Agricultural History Series |
Missouri State University |
1904 St. Louis Worlds Fair
The Chocolate Standard in Three Centuries
If you visited the Exposition, you would have found a building in pure Colonial style, two stories high. It was a full size replica the home of Walter Baker Chocolate. Within the building at one side of the entrance was the exhibition room, where the various chocolates and cocoa made by this well-known firm were shown and sold. In large glass jars were displayed the raw material from which these goods were made, beginning with the great cucumber-shaped cocoa pods, and continuing through the beans, shells, cracked cocoa, and the cocoa butter, down to the finished products-the finely powdered cocoa, and the chocolate unequaled for smoothness, delicacy, and flavor. Large bags of the different varieties of cocoa beans were also shown.
At the left of the main doorway was the lecture-room, where Miss Burr, of the Boston School of Domestic Science, lectured each day on scientific cookery with chocolate.

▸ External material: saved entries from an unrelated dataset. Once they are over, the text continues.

(* ===== verification/Nix.v ===== *)
(** * Nix: store paths, derivations and the local store

    [crates/nix-utils/src/store_path.rs], [drv.rs], [realise.rs], [hash.rs]
    and the parts of [lib.rs] the queue runner calls. The C++ bindings and the
    derivation parser are not part of the repository: they are the fields of
    the class [NixEnv]. *)

From Stdlib Require Import Ascii String.
From S2P Require Import Prelude RustStr.
Local Open Scope string_scope.

Module StorePath.

Definition HASH_LEN : nat := 32.

Record t := mk { base_name : string }.

#[global] Instance eq_dec : EqDecision t.
Proof. solve_decision. Defined.
#[global] Instance countable : Countable t.
Proof. by apply (inj_countable' base_name mk); intros []. Defined.

(** [STORE_DIR]: the store directory with a final slash. *)
Definition STORE_DIR (get_store_dir : string) : string :=
  if ends_with "/" get_store_dir then get_store_dir else get_store_dir +:+ "/".

Definition new (get_store_dir p : string) : t :=
  match strip_prefix (STORE_DIR get_store_dir) p with
  | None => mk (default p (strip_prefix "/" p))
  | Some postfix => mk (default postfix (strip_prefix "/" postfix))
  end.

(** [name] and [hash_part] slice the base name and panic when it is too short. *)
Definition name (p : t) : option string :=
  if decide (HASH_LEN + 1 ≤ String.length (base_name p))%nat
  then Some (String.substring (HASH_LEN + 1) (String.length (base_name p)) (base_name p))
  else None.

Definition hash_part (p : t) : option string :=
  if decide (HASH_LEN ≤ String.length (base_name p))%nat
  then Some (String.substring 0 HASH_LEN (base_name p))
  else None.

(** [std::path::Path::file_name]: the last component, unless it is [..]. *)
Definition path_file_name (s : string) : option string :=
  c ← last (filter (λ c, c ≠ "" ∧ c ≠ ".") (split_char "/" s));
  if decide (c = "..") then None else Some c.

(** [std::path::Path::extension]: after the last dot, when something precedes it. *)
Definition path_extension (s : string) : option string :=
  f ← path_file_name s;
  let ps := split_char "." f in
  ext ← last ps;
  if decide (join "." (take (length ps - 1) ps) = "") then None else Some ext.

Definition is_drv (p : t) : bool :=
  match path_extension (base_name p) with
  | Some ext => bool_decide (to_ascii_lowercase ext = "drv")
  | None => false
  end.

End StorePath.

Abbreviation StorePath := StorePath.t.

(** ** Derivations *)

Record Output := mkOutput {
  o_name : string;
  o_path : option StorePath;
  o_hash : option string;
  o_hash_algo : option string
}.
#[global] Instance Output_eq_dec : EqDecision Output.
Proof. solve_decision. Defined.

Record CAOutput := mkCAOutput {
  ca_name : string;
  ca_path : StorePath;
  ca_hash : string;
  ca_hash_algo : string
}.

Abbreviation DerivationEnv := (gmap string string).

Module DerivationEnv.

(** An empty value counts as absent. *)
Definition get (env : DerivationEnv) (k : string) : option string :=
  v ← env !! k; if decide (v = "") then None else Some v.

Definition get_name (env : DerivationEnv) : option string := get env "name".

Definition get_required_system_features (env : DerivationEnv) : list string :=
  filter (λ v, v ≠ "") (split_char " " (default "" (get env "requiredSystemFeatures"))).

Definition get_output_hash (env : DerivationEnv) : option string := get env "outputHash".
Definition get_output_hash_algo (env : DerivationEnv) : option string := get env "outputHashAlgo".
Definition get_output_hash_mode (env : DerivationEnv) : option string := get env "outputHashMode".

End DerivationEnv.

Record Derivation := mkDerivation {
  drv_env : DerivationEnv;
  drv_input_drvs : list string;
  drv_outputs : list Output;
  drv_name : StorePath;
  drv_system : string
}.

Definition is_ca (d : Derivation) : bool :=
  existsb (λ o, bool_decide (is_Some (o_hash o)) && bool_decide (is_Some (o_hash_algo o)))
    (drv_outputs d).

Definition to_ca_output (o : Output) : option CAOutput :=
  p ← o_path o; h ← o_hash o; a ← o_hash_algo o; Some (mkCAOutput (o_name o) p h a).

Fixpoint find_map {A B} (f : A → option B) (l : list A) : option B :=
  match l with
  | [] => None
  | x :: l' => match f x with Some y => Some y | None => find_map f l' end
  end.

Definition get_ca_output (d : Derivation) : option CAOutput :=
  find_map to_ca_output (drv_outputs d).

(** ** Hash algorithms ([hash.rs]) *)

Inductive HashAlgorithm := MD5 | SHA1 | SHA256 | SHA512 | BLAKE3.
Inductive ParseError := InvalidAlgorithm (s : string).

Definition hash_algorithm_from_str (s : string) : result ParseError HashAlgorithm :=
  if decide (s = "md5") then Ok MD5
  else if decide (s = "sha1") then Ok SHA1
  else if decide (s = "sha256") then Ok SHA256
  else if decide (s = "sha512") then Ok SHA512
  else if decide (s = "blake3") then Ok BLAKE3
  else Err (InvalidAlgorithm s).

Definition hash_algorithm_name (a : HashAlgorithm) : string :=
  match a with
  | MD5 => "md5" | SHA1 => "sha1" | SHA256 => "sha256"
  | SHA512 => "sha512" | BLAKE3 => "blake3"
  end.

(** The algorithm of [CAOutput::get_sri_hash], before the conversion itself,
    which the C++ library does. *)
Definition sri_algo (o : CAOutput) : result ParseError HashAlgorithm :=
  hash_algorithm_from_str (default (ca_hash_algo o) (strip_prefix "r:" (ca_hash_algo o))).

(** ** Build options ([realise.rs]) *)

Module BuildOptions.

Record t := mk {
  max_log_size : Z;
  max_silent_time : Z;
  build_timeout : Z;
  check : bool
}.
#[global] Instance eta_t : Eta t := λ r,
  mk (max_log_size r) (max_silent_time r) (build_timeout r) (check r).

#[global] Instance set_max_silent_time_field : Setter max_silent_time := ltac:(mk_setter max_silent_time).
#[global] Instance set_build_timeout_field : Setter build_timeout := ltac:(mk_setter build_timeout).
#[global] Instance set_check_field : Setter check := ltac:(mk_setter check).

Definition new (log_size : option Z) : t :=
  mk (default (Z.shiftl 64 20) log_size) 0 0 false.
Definition complete (log_size silent timeout : Z) : t := mk log_size silent timeout false.
Definition set_max_silent_time (v : Z) (o : t) : t := o <| max_silent_time := v |>.
Definition set_build_timeout (v : Z) (o : t) : t := o <| build_timeout := v |>.
Definition enable_check_build (o : t) : t := o <| check := true |>.

End BuildOptions.

(** ** The environment

    What the C++ bindings, the file system and the derivation parser answer.
    [is_valid_path], [ensure_path], ... depend on a store that changes while
    the program runs: they take the number of the query. *)

Record PathInfo := mkPathInfo {
  pi_deriver : option StorePath;
  pi_nar_hash : string;
  pi_registration_time : Z;
  pi_nar_size : Z;
  pi_refs : list StorePath;
  pi_sigs : list string;
  pi_ca : option string
}.

(** The struct of the bindings, with full paths and empty strings. *)
Record InternalPathInfo := mkInternalPathInfo {
  ipi_deriver : string;
  ipi_nar_hash : string;
  ipi_registration_time : Z;
  ipi_nar_size : Z;
  ipi_refs : list string;
  ipi_sigs : list string;
  ipi_ca : string
}.

Class NixEnv : Type := {
  get_store_dir : string;
  ffi_is_valid_path : nat → string → bool;
  (** [None]: an exception *)
  ffi_try_resolve_drv : nat → string → option string;
  (** The paths; whether to go backwards, over outputs, over derivers; whether
      to sort. *)
  ffi_compute_fs_closures : nat → list string → bool → bool → bool → bool → result string (list string);
  ffi_query_drv : nat → StorePath → result string (option Derivation);
  ffi_ensure_path : nat → string → bool;
  ffi_query_path_info : nat → string → option InternalPathInfo;
  ffi_compute_closure_size : nat → string → Z
}.

Section Store.
Context `{NE : NixEnv}.

Definition store_path_new (p : string) : StorePath := StorePath.new get_store_dir p.

Definition print_store_path (p : StorePath) : string :=
  get_store_dir +:+ "/" +:+ StorePath.base_name p.

Definition is_valid_path (q : nat) (p : StorePath) : bool :=
  ffi_is_valid_path q (print_store_path p).

Definition path_info_from (val : InternalPathInfo) : PathInfo :=
  mkPathInfo
    (if decide (ipi_deriver val = "") then None else Some (store_path_new (ipi_deriver val)))
    (ipi_nar_hash val) (ipi_registration_time val) (ipi_nar_size val)
    (store_path_new <$> ipi_refs val) (ipi_sigs val)
    (if decide (ipi_ca val = "") then None else Some (ipi_ca val)).

Definition query_path_info (q : nat) (p : StorePath) : option PathInfo :=
  path_info_from <$> ffi_query_path_info q (print_store_path p).

Definition query_path_infos (q : nat) (paths : list StorePath) : gmap StorePath PathInfo :=
  foldl (λ m p, match query_path_info q p with
                | Some info => <[p := info]> m
                | None => m
                end) ∅ paths.

(** The empty string is taken for a resolved derivation, all others are
    dropped. *)
Definition try_resolve_drv (q : nat) (p : StorePath) : option StorePath :=
  v ← ffi_try_resolve_drv q (print_store_path p);
  if decide (v = "") then Some (store_path_new v) else None.

Definition compute_fs_closures (q : nat) (paths : list StorePath)
    (flip_direction include_outputs include_derivers toposort : bool) : result string (list StorePath) :=
  r ← ffi_compute_fs_closures q (map print_store_path paths) flip_direction include_outputs include_derivers toposort;
  Ok (map store_path_new r).

(** Sorted, with references first. *)
Definition query_requisites (q : nat) (drvs : list StorePath) (include_outputs : bool)
  : result string (list StorePath) :=
  out ← compute_fs_closures q drvs false include_outputs false true; Ok (reverse out).

(** [query_drv]: nothing for a path that is not a derivation. *)
Definition query_drv (q : nat) (p : StorePath) : result string (option Derivation) :=
  if StorePath.is_drv p then ffi_query_drv q p else Ok None.

(** [query_missing_outputs]: the outputs with a path that is not valid, in
    order; each check is one query. *)
Fixpoint query_missing_outputs (q : nat) (outputs : list Output)
  : list Output :=
  match outputs with
  | [] => []
  | o :: os =>
      match o_path o with
      | None => query_missing_outputs (S q) os
      | Some p => if is_valid_path q p then query_missing_outputs (S q) os
                  else o :: query_missing_outputs (S q) os
      end
  end.

End Store.

(** ** Lemmas *)

Lemma find_map_Some {A B} (f : A → option B) l y :
  find_map f l = Some y → ∃ x, x ∈ l ∧ f x = Some y.
Proof.
  induction l as [|x l IH]; cbn; [done|].
  destruct (f x) eqn:E; [intros [= ->]; exists x; split; [left|done]|].
  intros (x' & ? & ?)%IH. exists x'. split; [by right|done].
Qed.

Lemma find_map_None {A B} (f : A → option B) l x :
  find_map f l = None → x ∈ l → f x = None.
Proof.
  induction l as [|y l IH]; cbn; [by intros _ ?%not_elem_of_nil|].
  destruct (f y) eqn:E; [done|]. intros H [->|Hx]%elem_of_cons; eauto.
Qed.

(** A path printed by the store is read back, when its base name does not
    start with a slash and the store directory has no final slash. *)
Lemma store_path_print_new `{NixEnv} p :
  ends_with "/" get_store_dir = false →
  strip_prefix "/" (StorePath.base_name p) = None →
  store_path_new (print_store_path p) = p.
Proof.
  intros Hd Hs. unfold store_path_new, StorePath.new, print_store_path, StorePath.STORE_DIR.
  rewrite Hd, <-str_app_assoc, strip_prefix_app, Hs. by destruct p.
Qed.

Lemma hash_algorithm_roundtrip a :
  hash_algorithm_from_str (hash_algorithm_name a) = Ok a.
Proof. by destruct a. Qed.

Lemma is_ca_of_get_ca_output d o : get_ca_output d = Some o → is_ca d = true.
Proof.
  intros (x & Hx & Hf)%find_map_Some. unfold is_ca. apply existsb_exists.
  exists x. rewrite <-list_elem_of_In. split; [done|].
  unfold to_ca_output in Hf.
  destruct (o_path x), (o_hash x), (o_hash_algo x); cbn in *; done.
Qed.

Lemma query_missing_outputs_spec `{NixEnv} (valid : StorePath → bool) q os o :
  (∀ q p, is_valid_path q p = valid p) →
  o ∈ query_missing_outputs q os ↔ o ∈ os ∧ ∃ p, o_path o = Some p ∧ valid p = false.
Proof.
  intros Hv. revert q. induction os as [|o' os IH]; intros q; cbn [query_missing_outputs].
  { split; [by intros ?%not_elem_of_nil|intros [?%not_elem_of_nil _]; done]. }
  destruct (o_path o') as [p|] eqn:E; [rewrite Hv; destruct (valid p) eqn:V|];
    rewrite ?elem_of_cons, IH; split;
    repeat (intros [? ?] || intros [?|?]); subst; eauto 6;
    destruct_and?; destruct_or?; subst; eauto 6; naive_solver congruence.
Qed.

The feature that attracted the most attention was the complete working-model of the chocolate machines shown in the center of the main floor. This model, made in Germany specifically for this Exposition, was run by its own little motor, and showed the process of chocolate making from the time the raw beans come into the factory. First, was the roaster, then the winnowing machine, in which the husks were removed, the grinders which reduced the beans to a semi-liquid state, the melanger, and the rollers. The noisy little shakers jolted the soft chocolate into shape, and the bolter drove the cocoa through the fine cloth until it reached the evenly powdered condition.
The Walter Baker Exhibit
Located on the second floor was a serving room, where Baker’s vanilla chocolate and cocoa were served. A genuine antique was the mahogany clock at the head of the stairs. This clock was 150 years old, and made on the Island of Jersey. In one corner of the second floor was the kitchen run by a man named Ben who had been with the company for 12 years.
The Interior Showing Chocolate Machine Model
The Walter Baker chocolates were produced in Dorchester on the banks of the Neponset River since 1780. Walter Baker chocolate and cocoa was said to have set the standard for genuine worth and purity, a reputation which was well maintained at the Louisiana Purchase Exposition.